LOTUS BLUE DIARY

インテリアとリビングと手作りのお話

桃の節句・その3

2008-02-25 11:57:14 | インテリア
先日、個人のお宅のためにお雛様を飾りつけて参りました。



そのお宅は、奥様を12年前に亡くされ
男手一つで三人のお子さん達をお育てになり、
去年ご長女を無事お嫁に出されたという経緯をお持ちです。

聞くところによると、奥様を亡くされてから
ずいぶん長い間、お雛様を取り出していなかったとおっしゃるのです。

「もしよろしければ、取り出して飾ってみたいと思うのです。」
と申し出て、お雛様を見せていただきました。
見れば、品のいい顔立ちのこじんまりした対の雛です。
「ぜひ飾りましょう、そうすればきっと
奥様の十三回忌のご供養にもなることですし、
去年お嫁に行ったお嬢様もきっとお喜びになりますよ。
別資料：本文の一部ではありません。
Lemma sigstore_shape t m : builds sigstore_chain t m → shape t m.
Proof.
  induction 1 as [f ks t args Hs Ha|f t ks t' acc m args _ IH Hs Ha|f t k t' m key s _ IH Hs];
    steps Hs; try arguments Ha; unfold shape in *; simpl in *; rewrite /store_all /store /=.
  all: try destruct IH as (Himage & Hann & Hrest); split; [unfold str_at in *; read_fields; by eauto|split];
    [try (repeat apply annotations_insert; done)|].
  all: unfold str_at, bool_at, strs_at, absent in *.
  - by left.
  - intros k Hk1 Hk2. simpl. by rewrite decide_False; [|congruence].
  - rewrite (Hrest "pubKeys"); [|done..]. eexists [_]. by read_fields.
  - destruct Hrest as [l Hl]. rewrite Hl. eexists (l ++ [_]). read_fields. by rewrite fmap_app.
  - eexists [_], [_]. read_fields. by rewrite (Hrest "keylessIssuers") // (Hrest "keylessSubjects").
  - destruct Hrest as (l1 & l2 & Hlen & H1 & H2). eexists (l1 ++ [_]), (l2 ++ [_]). read_fields.
    rewrite H1 H2 !length_app !fmap_app /=. by rewrite Hlen.
  - eexists [_], [_]. read_fields. by rewrite (Hrest "keylessPrefixIssuers") // (Hrest "keylessPrefixUrls").
  - destruct Hrest as (l1 & l2 & Hlen & H1 & H2). eexists (l1 ++ [_]), (l2 ++ [_]). read_fields.
    rewrite H1 H2 !length_app !fmap_app /=. by rewrite Hlen.
  - read_fields. rewrite (Hrest "repo") //. eauto.
  - read_fields. eauto.
  - read_fields. rewrite (Hrest "certificateChain") // (Hrest "requireRekorBundle") //. eauto 10.
  - destruct Hrest as (Hc & Hl & Hb). read_fields. split_and!; [done|right|done].
    destruct Hl as [Hl|[l Hl]]; rewrite Hl; [eexists [_]|eexists (l ++ [_])]; by rewrite ?fmap_app.
  - destruct Hrest as (Hc & Hl & Hb). read_fields. eauto 10.
  - right. destruct Hann as [Hann|[fs Hann]]; rewrite Hann /=.
    + exists [(key, s)]. by read_fields.
    + destruct (strings_insert key s fs) as [fs' Hfs]. exists fs'. read_fields. by rewrite Hfs.
  - intros k Hk1 Hk2. rewrite field_insert_other; [|done]. by apply Hrest.
Qed.
End shape_proofs.

(** ** The handlers accept the maps *)

Section accepted.
Context `{SD : SdkTypes, FS : !FerricelSdk}.
Implicit Types (ctx : EvaluationContext) (m : Fields) (spec : ExtensionSpec).

(** The context can reach the host under the capability. *)
Definition reaches ctx (cap : string) : Prop :=
  can_access_host_capability ctx cap = true ∧
  ∃ ch, callback_channel ctx = Some ch ∧ ∀ req e, ch req ≠ SendError e.

Lemma call_host_sends ctx cap req :
  reaches ctx cap → gated cap → request_resource req = None → (call_host ctx cap req).1 = [req].
Proof.
  intros (Hcap & ch & Hch & Hsend) Hg Hreq. rewrite /call_host. rewrite /gated in Hg.
  pose proof (join_split cap slash) as Hj.
  destruct (split cap slash) as [|ns [|o ops]] eqn:Hs; [done..|].
  rewrite /host_callback_typed /check_authorization /check_host_capability.
  rewrite decide_True; [|done].
  assert (capability_path ns (join "/" (o :: ops)) = cap) as ->.
  { rw join_cons in Hj; [|done]. by rw /capability_path Hj. }
  rewrite Hcap /check_kubernetes_resource Hreq /= /send_request_and_wait_for_response Hch.
  destruct (ch req) as [e| |[resp|e]] eqn:Hr; [by destruct (Hsend req e)|done..].
Qed.

Lemma calls_sends ctx cap r req :
  r = Ok req → reaches ctx cap → gated cap → request_resource req = None →
  (calls ctx cap r).1 = [req].
Proof. intros ->. apply call_host_sends. Qed.

Lemma de_vec_strings l : de_vec (JArray (JString <$> l)) = Some l.
Proof. simpl. induction l as [|s l IH]; simpl; [done|]. by rewrite IH. Qed.

Lemma de_map_strings fs : de_map (JObject (prod_map id JString <$> fs)) = Some (list_to_map fs).
Proof.
  simpl. assert (mapM (λ kv : string * Value, s ← de_string kv.2; Some (kv.1, s)) (prod_map id JString <$> fs) = Some fs)
    as ->; [|done].
  induction fs as [|[k s] fs IH]; simpl; [done|]. by rewrite IH.
Qed.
」
ということで、飾り付けさせてもらったのです。

こじんまりした形のお雛様に合わせ、白磁の花器を対で置きました。
枝ものを生けるのに、このような口の狭い花器はうってつけです。
左右対称に桃の花を配置し、中央には小さな膳にのせた菱餅を飾ります。

最近、室礼(しつらえ)を勉強し直しているところなのですが、
菱餅の置き順は上から、紅、緑、白が正しい順なのだそうです。

古くからのならわしには、すべてに意味があります。
その深い意味を、ひとつひとつ学びながら、
子供たちの代に伝えていく責任が、私たちの世代にはあるんだな
などとつい思ってしまうのです。